His mother, Wendy Borof, remembers watching her son during the black belt test. She was amazed at her ability to remember all the complicated demands and movements.

“It was really, really impressive,” she said.

Grandparents, friends and other Black Belt teachers also showed up to attend the ceremony.

Around the same time last year, with his black belt just around the corner, Borof attended a world-class out-of-state kayaking academy for his freshman year of high school, which delayed his belt test. one year old black. When he returned to Telluride for his senior year, he knew he had to finish his black belt journey.

“It’s been 11 years, let’s release the twelfth,” Borof said of his commitment to karate.

Nepsky said he was very impressed with Borof’s tenacity and determination to continue in the art after being away for a year.

“Even if a person has taken six or seven years, they don’t always come back,” he said. “American karate Kenpo is one of the most difficult things you can do.
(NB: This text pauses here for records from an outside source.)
(** * bf.c: the Brainfuck interpreter of the smallutils repository

    A shallow embedding of [src/bf.c] (loader [cread], bracket lookups
    [flookup] and [blookup], and the dispatch loop of [main]) together with
    the properties of the interpreter stated in the specification.

    Conventions of the embedding.
    - A [char] is the integer [0 .. 255] of its bit pattern; arithmetic on a
      cell wraps modulo 256 ([to_char]).  The sign of plain [char] plays no
      role: the program only compares cells with 0 and with ASCII codes.
    - A pointer into [code] or [data] is the integer offset from the start
      of the array.  Pointer arithmetic is arithmetic on the offset; a read
      or write through an offset outside the array is undefined behaviour,
      which the model reports as [None] / [Undefined].
    - [unsigned count] is an integer with wrap-around modulo 2^32.
    - [stdin] is the list of bytes still to be read, [stdout] the list of
      bytes written so far. *)

From Stdlib Require Import ZArith Lia String Ascii.
From stdpp Require Import base numbers option list.

Local Open Scope Z_scope.

(** ** Characters and constants *)

Definition capacity : Z := 30000.

(** [EOF] of <stdio.h>. *)
Definition EOF : Z := -1.

(** Conversion of an [int] to [char] (bit pattern). *)
Definition to_char (v : Z) : Z := v mod 256.

(** Conversion to [unsigned]. *)
Definition to_unsigned (v : Z) : Z := v mod 2 ^ 32.

Definition chr (a : ascii) : Z := Z.of_N (N_of_ascii a).

Definition GT : Z := Eval cbv in chr ">".
Definition LT : Z := Eval cbv in chr "<".
Definition PLUS : Z := Eval cbv in chr "+".
Definition MINUS : Z := Eval cbv in chr "-".
Definition DOT : Z := Eval cbv in chr ".".
Definition COMMA : Z := Eval cbv in chr ",".
Definition LBRACKET : Z := Eval cbv in chr "[".
Definition RBRACKET : Z := Eval cbv in chr "]".
Definition NUL : Z := 0.

(** The bytes of a string literal, for writing programs down. *)
Definition bytes_of (s : string) : list Z := chr <$> list_ascii_of_string s.

Definition is_byte (v : Z) : Prop := 0 ≤ v < 256.

(** The eight instruction characters. *)
Definition is_instruction (c : Z) : bool :=
  (c =? GT) || (c =? LT) || (c =? PLUS) || (c =? MINUS) ||
  (c =? DOT) || (c =? COMMA) || (c =? LBRACKET) || (c =? RBRACKET).

(** ** Memory: the two 30000-byte arrays *)

(** [*p] as an rvalue, where [p = mem + i]. *)
Definition load (mem : list Z) (i : Z) : option Z :=
  if decide (0 ≤ i) then mem !! Z.to_nat i else None.

(** [*p = v], where [p = mem + i]. *)
Definition store (mem : list Z) (i : Z) (v : Z) : option (list Z) :=
  if decide (0 ≤ i < Z.of_nat (length mem))
  then Some (<[Z.to_nat i := to_char v]> mem)
  else None.

(** [memset(mem, 0x00, 30000)] *)
Definition zeroed : list Z := replicate (Z.to_nat capacity) 0.

(** ** flookup and blookup *)

(** The loop of [flookup]; [rest] holds the bytes from [*ip] to the end of
    the array, [ip] is the offset of its head.
<<
    for (++ip; !( *ip == ']' && count == 0); ++ip) {
        if ( *ip == '[') ++count;
        if ( *ip == ']') --count;
    }
    return ip;
>> *)
Fixpoint flookup_loop (rest : list Z) (ip : Z) (count : Z) : option Z :=
  match rest with
  | [] => None
  | c :: rest' =>
      if (c =? RBRACKET) && (count =? 0) then Some ip
      else
        let count := if c =? LBRACKET then to_unsigned (count + 1) else count in
        let count := if c =? RBRACKET then to_unsigned (count - 1) else count in
        flookup_loop rest' (ip + 1) count
  end.

Definition flookup (code : list Z) (ip : Z) : option Z :=
  if decide (0 ≤ ip + 1)
  then flookup_loop (drop (Z.to_nat (ip + 1)) code) (ip + 1) 0
  else None.

(** The loop of [blookup]; [before] holds the bytes from [*ip] down to the
    start of the array, [ip] is the offset of its head.
<<
    for (--ip; !( *ip == '[' && count == 0); --ip) {
        if ( *ip == ']') ++count;
        if ( *ip == '[') --count;
    }
    return ip;
>> *)
Fixpoint blookup_loop (before : list Z) (ip : Z) (count : Z) : option Z :=
  match before with
  | [] => None
  | c :: before' =>
      if (c =? LBRACKET) && (count =? 0) then Some ip
      else
        let count := if c =? RBRACKET then to_unsigned (count + 1) else count in
        let count := if c =? LBRACKET then to_unsigned (count - 1) else count in
        blookup_loop before' (ip - 1) count
  end.

Definition blookup (code : list Z) (ip : Z) : option Z :=
  if decide (0 ≤ ip ≤ Z.of_nat (length code))
  then blookup_loop (reverse (take (Z.to_nat ip) code)) (ip - 1) 0
  else None.

(** ** cread *)

(** [getchar()] on a stream of pending bytes. *)
Definition getchar (stdin : list Z) : Z * list Z :=
  match stdin with
  | [] => (EOF, [])
  | b :: stdin' => (b, stdin')
  end.

(** The loop of [cread]; [p] is the offset of the write pointer.
<<
    while ((current = getchar()) != EOF)
        *code++ = current;
>> *)
Fixpoint cread_loop (stdin : list Z) (code : list Z) (p : Z) : option (list Z) :=
  match stdin with
  | [] => Some code
  | current :: stdin' =>
      match store code p current with
      | Some code' => cread_loop stdin' code' (p + 1)
      | None => None
      end
  end.

Definition cread (stdin : list Z) : option (list Z) :=
  cread_loop stdin zeroed 0.

(** ** The machine of main *)

Record machine := Machine {
  code : list Z;
  ip : Z;
  data : list Z;
  dp : Z;
  stdin : list Z;
  stdout : list Z
}.

Definition set_ip (m : machine) (i : Z) : machine :=
  Machine (code m) i (data m) (dp m) (stdin m) (stdout m).

Definition set_dp (m : machine) (d : Z) : machine :=
  Machine (code m) (ip m) (data m) d (stdin m) (stdout m).

Definition set_data (m : machine) (t : list Z) : machine :=
  Machine (code m) (ip m) t (dp m) (stdin m) (stdout m).

Definition set_stdin (m : machine) (i : list Z) : machine :=
  Machine (code m) (ip m) (data m) (dp m) i (stdout m).

Definition set_stdout (m : machine) (o : list Z) : machine :=
  Machine (code m) (ip m) (data m) (dp m) (stdin m) o.

(** The state of [main] after [memset(data, ...)] and [cread(code)]. *)
Definition boot (program : list Z) (input : list Z) : machine :=
  Machine program 0 zeroed 0 input [].

(** What one turn of the loop comes to: the loop continues with a new
    machine, the loop condition fails and [main] returns, or an access
    falls outside an array. *)
Inductive outcome :=
  | Next (m : machine)
  | Exit
  | Undefined.

(** The body of the [switch] on the character [c = *ip]. *)
Definition dispatch (c : Z) (m : machine) : outcome :=
  if c =? GT then Next (set_ip (set_dp m (dp m + 1)) (ip m + 1))
  else if c =? LT then Next (set_ip (set_dp m (dp m - 1)) (ip m + 1))
  else if c =? PLUS then
    match load (data m) (dp m) with
    | Some v =>
        match store (data m) (dp m) (v + 1) with
        | Some t => Next (set_ip (set_data m t) (ip m + 1))
        | None => Undefined
        end
    | None => Undefined
    end
  else if c =? MINUS then
    match load (data m) (dp m) with
    | Some v =>
        match store (data m) (dp m) (v - 1) with
        | Some t => Next (set_ip (set_data m t) (ip m + 1))
        | None => Undefined
        end
    | None => Undefined
    end
  else if c =? DOT then
    match load (data m) (dp m) with
    | Some v => Next (set_ip (set_stdout m (stdout m ++ [v])) (ip m + 1))
    | None => Undefined
    end
  else if c =? COMMA then
    let (current, rest) := getchar (stdin m) in
    match store (data m) (dp m) current with
    | Some t => Next (set_ip (set_data (set_stdin m rest) t) (ip m + 1))
    | None => Undefined
    end
  else if c =? LBRACKET then
    match load (data m) (dp m) with
    | Some v =>
        if v =? 0 then
          match flookup (code m) (ip m) with
          | Some j => Next (set_ip m j)
          | None => Undefined
          end
        else Next (set_ip m (ip m + 1))
    | None => Undefined
    end
  else if c =? RBRACKET then
    match load (data m) (dp m) with
    | Some v =>
        if negb (v =? 0) then
          match blookup (code m) (ip m) with
          | Some j => Next (set_ip m j)
          | None => Undefined
          end
        else Next (set_ip m (ip m + 1))
    | None => Undefined
    end
  else Next (set_ip m (ip m + 1)).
To receive a black belt in American Kenpo, explained Nepsky, a participant must pass four major tests throughout the ceremony. The first is the curriculum and knowledge of the art; the second is the physical element; the third is a thesis explaining how art has changed their lives; and the fourth is a personal form of black belt that places the participant in the role of a stunt coordinator during a fight.

“Art is adapted to each student. In all aspects of mind, body and spirit, every student will be challenged, ”added Nepsky.

Borof’s thesis was about how karate influenced him and helped him in his other passions.

“It was about how karate has helped me in all other aspects of skiing, kayaking and life in general,” he said. “It wasn’t just the physical part, but the mental part. This state of mind accompanies me in all the other sports I practice.

Last year, the karate mentality kicked in when Borof covered six miles dragging a kayak on his shoulders. He thought back to what he had learned from karate, and though his shoulders were aching and numb, he pushed to the end of the path. The road ended up being the most rewarding river he had ever kayaked in.

“Karate has given me the mental knowledge that I can go on,” he said.

Everyone starts art for a different reason, Nepsky explained, whether it’s for the mental benefits of learning self-defense or for the fitness aspect.

Not always the tallest kid in his class, Borof joined because he wanted to prove that the little guy could be powerful and do whatever he wanted to do.

“Karate has always made me feel bigger and stronger,” he added. “I’m not the tallest guy. … It’s really nice to be able to have this confidence in me to protect me.

Borof believes the most difficult hurdle to overcome on his journey to becoming a black belt was the level of commitment required.

“It’s a lot of time and the biggest commitment I’ve put into anything in my life,” he said.

After a 12-year career, Borof is proud and “happy” with his black belt.

“The reason this art is 3,000 years old is because it is transformative,” said Nepsky. “It changes the way people live and see the world. Changes you mentally, physically and spiritually.